» Your goal:
How do the records below read from their first line through the line containing "ceiling and empty"? Write those lines out exactly.

» Records to process:
(** C3: when tenant A asks for a job that the ledger holds for another
    tenant B, [get_job] raises 404 "Job not found"; the answer is the same
    whatever the ledger contains, so nothing of the job is disclosed, and
    the endpoint behind the tenant header never returns a job either. *)
Theorem get_job_tenant_isolation
    (st : Ledger) (tenant_a tenant_b job_id : string) (j : MigrationJob) :
  tenant_a ≠ tenant_b ->
  jobs st !! job_id = Some j ->
  tenant_id j = tenant_b ->
  Handler.response (get_job job_id tenant_a) st
    = Raise (mkHTTPException 404 "Job not found") /\
  (forall st' : Ledger,
     Handler.response (get_job job_id tenant_a) st'
     = Handler.response (get_job job_id tenant_a) st) /\
  (forall j' : MigrationJob,
     Handler.response (endpoint tenant_a (get_job job_id)) st ≠ Ok j').
Proof.
  intros _ _ _. split; [reflexivity|]. split; [reflexivity|].
  intros j' Hj'.
  destruct (get_job_endpoint_raises tenant_a job_id st) as (e & He & _).
  congruence.
Qed.

Lemma get_job_tenant_isolation_witness :
  Handler.response (get_job "job-1" "tenant-a")
    (sample_ledger "tenant-b" RUNNING 0 QUEUED)
    = Raise (mkHTTPException 404 "Job not found").
Proof.
  refine (proj1 (get_job_tenant_isolation
                   (sample_ledger "tenant-b" RUNNING 0 QUEUED)
                   "tenant-a" "tenant-b" "job-1"
                   (sample_job "tenant-b" RUNNING) _ _ _)).
  - discriminate.
  - vm_compute. reflexivity.
  - reflexivity.
Defined.

(** C5, as stated, fails: a request with batch size 0, a negative retry
    ceiling and empty source and target configurations is accepted, and a
    pending job is returned for it. *)
Lemma create_job_accepts_invalid_request :
  let req := mkCreateJobRequest ∅ ∅ 0 (-1) "alice" in
  ¬ (0 < batch_size req) /\ ¬ (0 <= max_retries req) /\
  source_config req = ∅ /\ target_config req = ∅ /\
  exists job : MigrationJob,
    Handler.response
      (endpoint "tenant-a" (create_job "6f1c2d9e-0000-4000-8000-000000000001" 10 11 req))
      empty_ledger = Ok job /\
    status job = PENDING.
Proof.
  cbv zeta. cbn [batch_size max_retries source_config target_config].
  split; [lia|]. split; [lia|]. split; [done|]. split; [done|].
  eexists. split; reflexivity.
Qed.

(** C5, amended: [create_job] validates nothing and never fails: for
    every request, whatever its batch size, retry ceiling and
    configurations, it returns a new job in status pending for the
    requesting tenant, with record count 0 and failed-batch count 0. *)
Theorem create_job_returns_pending
    (uuid4 : string) (utcnow1 utcnow2 : Z)
    (req : CreateJobRequest) (tenant : string) (st : Ledger) :
  Handler.response (create_job uuid4 utcnow1 utcnow2 req tenant) st =
  Ok {| id := uuid4; tenant_id := tenant; status := PENDING;
        record_count := 0; failed_batches := 0;
        started_by := req_started_by req;
        created_at := utcnow1; updated_at := utcnow2 |}.
Proof. reflexivity. Qed.

(** The handler only builds the job: nothing is stored or queued. *)
Lemma create_job_frame uuid4 utcnow1 utcnow2 req tenant (st : Ledger) :
  Handler.final (create_job uuid4 utcnow1 utcnow2 req tenant) st = st.
Proof. reflexivity. Qed.

(** No member of [JobStatus] carries the string "cancelled". *)
Lemma JobStatus_no_cancelled (s : JobStatus) : JobStatus_value s ≠ "cancelled".
Proof. by destruct s. Qed.

(** C6: evaluation of [cancel_job] on a pending job.  The handler says
    the job is cancelled, yet the job is still pending afterwards, and no
    job status spells "cancelled". *)
Theorem cancel_job_leaves_job_pending :
  let st := sample_ledger "tenant-a" PENDING 0 QUEUED in
  let m := endpoint "tenant-a" (cancel_job "job-1") in
  Handler.response m st
    = Ok (<["message" := VStr "Job job-1 cancelled"]> {["job_id" := VStr "job-1"]}) /\
  status <$> jobs (Handler.final m st) !! "job-1" = Some PENDING /\
  (forall s : JobStatus, JobStatus_value s ≠ "cancelled").
Proof.
  cbv zeta. split; [reflexivity|]. split; [reflexivity|].
  apply JobStatus_no_cancelled.
Qed.

(** C10: [retry_job] and [cancel_job] return a message naming the job
    and change nothing: jobs, batches, log entries and queues are the
    same after the call as before, for every input. *)
Theorem retry_and_cancel_change_nothing
    (job_id tenant : string) (rr : RetryRequest) (st : Ledger) :
  (Handler.final (retry_job job_id rr tenant) st = st /\
   exists res : pydict,
     Handler.response (retry_job job_id rr tenant) st = Ok res /\
     res !! "message" = Some (VStr ("Retry initiated for job " +:+ job_id)) /\
     res !! "job_id" = Some (VStr job_id) /\
     res !! "retry_count" =
       Some (match batch_ids rr with
             | Some (b :: bs) => VInt (Z.of_nat (length (b :: bs)))
             | _ => VStr "all_failed"
             end) /\
     dom res = {["message"; "job_id"; "retry_count"]}) /\
  (Handler.final (cancel_job job_id tenant) st = st /\
   Handler.response (cancel_job job_id tenant) st
     = Ok (<["message" := VStr ("Job " +:+ job_id +:+ " cancelled")]>
           {["job_id" := VStr job_id]})).
Proof.
  split; split; try reflexivity.
  eexists. split; [reflexivity|].
  do 2 (split; [by simplify_map_eq|]).
  split.
  - rewrite lookup_insert_ne by done. rewrite lookup_insert_ne by done.
    rewrite lookup_insert_eq. by destruct (batch_ids rr) as [[|]|].
  - rewrite !dom_insert_L, dom_empty_L. set_solver.
Qed.
(** X2: the result has no headers exactly when it is the result for empty
    content, with no rows and the one error [Empty CSV content]; in every
    other result the errors are all [Line i has n fields, expected m]. *)
Theorem empty_result_iff (decoder : Decoder) csvText o r :
  parseCSV decoder (Text csvText) o = Returns r →
  (headers r = [] ↔ tokenLines o csvText = [])
  ∧ (errors r = [js "Empty CSV content"] ↔ tokenLines o csvText = [])
  ∧ (headers r = [] → data r = [])
  ∧ (headers r ≠ [] →
     Forall (λ e, ∃ lineIndex n m, e = lineError lineIndex n m) (errors r)).
Proof.
  intros [= <-].
  destruct (tokenLines o csvText) as [|first others] eqn:Hls.
  - rewrite parseText_empty by done. simpl. by repeat split.
  - destruct (splitHeaders o (first :: others)) as [hs dataLines] eqn:Hsplit.
    rewrite (parseText_lines csvText o hs dataLines) by (by rewrite Hls).
    simpl.
    assert (hs ≠ []) as Hhs.
    { eapply (splitHeaders_headers_nonempty o (first :: others)); [|done..].
      rewrite <- Hls. eapply Forall_impl; [apply tokenLines_kept|].
      by intros line [? _]. }
    assert (Hheads : Forall (λ e, ∃ lineIndex n m, e = lineError lineIndex n m)
                       (concat (imap (mismatch hs) dataLines)))
      by exact (mismatch_heads hs dataLines id).
    split; [done|]. split; [|split; [done|done]].
    split; [|done]. intros He. rewrite He in Hheads.
    apply Forall_cons in Hheads as [(i & n & m & Habs) _]. done.
Qed.

(** The theorem on the empty text. *)
Lemma empty_result_iff_witness :
  headers (parseText [] defaultOptions) = []
  ↔ tokenLines defaultOptions [] = [].
Proof.
  exact (proj1 (empty_result_iff (λ _ _, None) [] defaultOptions
                  (parseText [] defaultOptions) eq_refl)).
Defined.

» Result for this task:
(** C3: when tenant A asks for a job that the ledger holds for another
    tenant B, [get_job] raises 404 "Job not found"; the answer is the same
    whatever the ledger contains, so nothing of the job is disclosed, and
    the endpoint behind the tenant header never returns a job either. *)
Theorem get_job_tenant_isolation
    (st : Ledger) (tenant_a tenant_b job_id : string) (j : MigrationJob) :
  tenant_a ≠ tenant_b ->
  jobs st !! job_id = Some j ->
  tenant_id j = tenant_b ->
  Handler.response (get_job job_id tenant_a) st
    = Raise (mkHTTPException 404 "Job not found") /\
  (forall st' : Ledger,
     Handler.response (get_job job_id tenant_a) st'
     = Handler.response (get_job job_id tenant_a) st) /\
  (forall j' : MigrationJob,
     Handler.response (endpoint tenant_a (get_job job_id)) st ≠ Ok j').
Proof.
  intros _ _ _. split; [reflexivity|]. split; [reflexivity|].
  intros j' Hj'.
  destruct (get_job_endpoint_raises tenant_a job_id st) as (e & He & _).
  congruence.
Qed.

Lemma get_job_tenant_isolation_witness :
  Handler.response (get_job "job-1" "tenant-a")
    (sample_ledger "tenant-b" RUNNING 0 QUEUED)
    = Raise (mkHTTPException 404 "Job not found").
Proof.
  refine (proj1 (get_job_tenant_isolation
                   (sample_ledger "tenant-b" RUNNING 0 QUEUED)
                   "tenant-a" "tenant-b" "job-1"
                   (sample_job "tenant-b" RUNNING) _ _ _)).
  - discriminate.
  - vm_compute. reflexivity.
  - reflexivity.
Defined.

(** C5, as stated, fails: a request with batch size 0, a negative retry
    ceiling and empty source and target configurations is accepted, and a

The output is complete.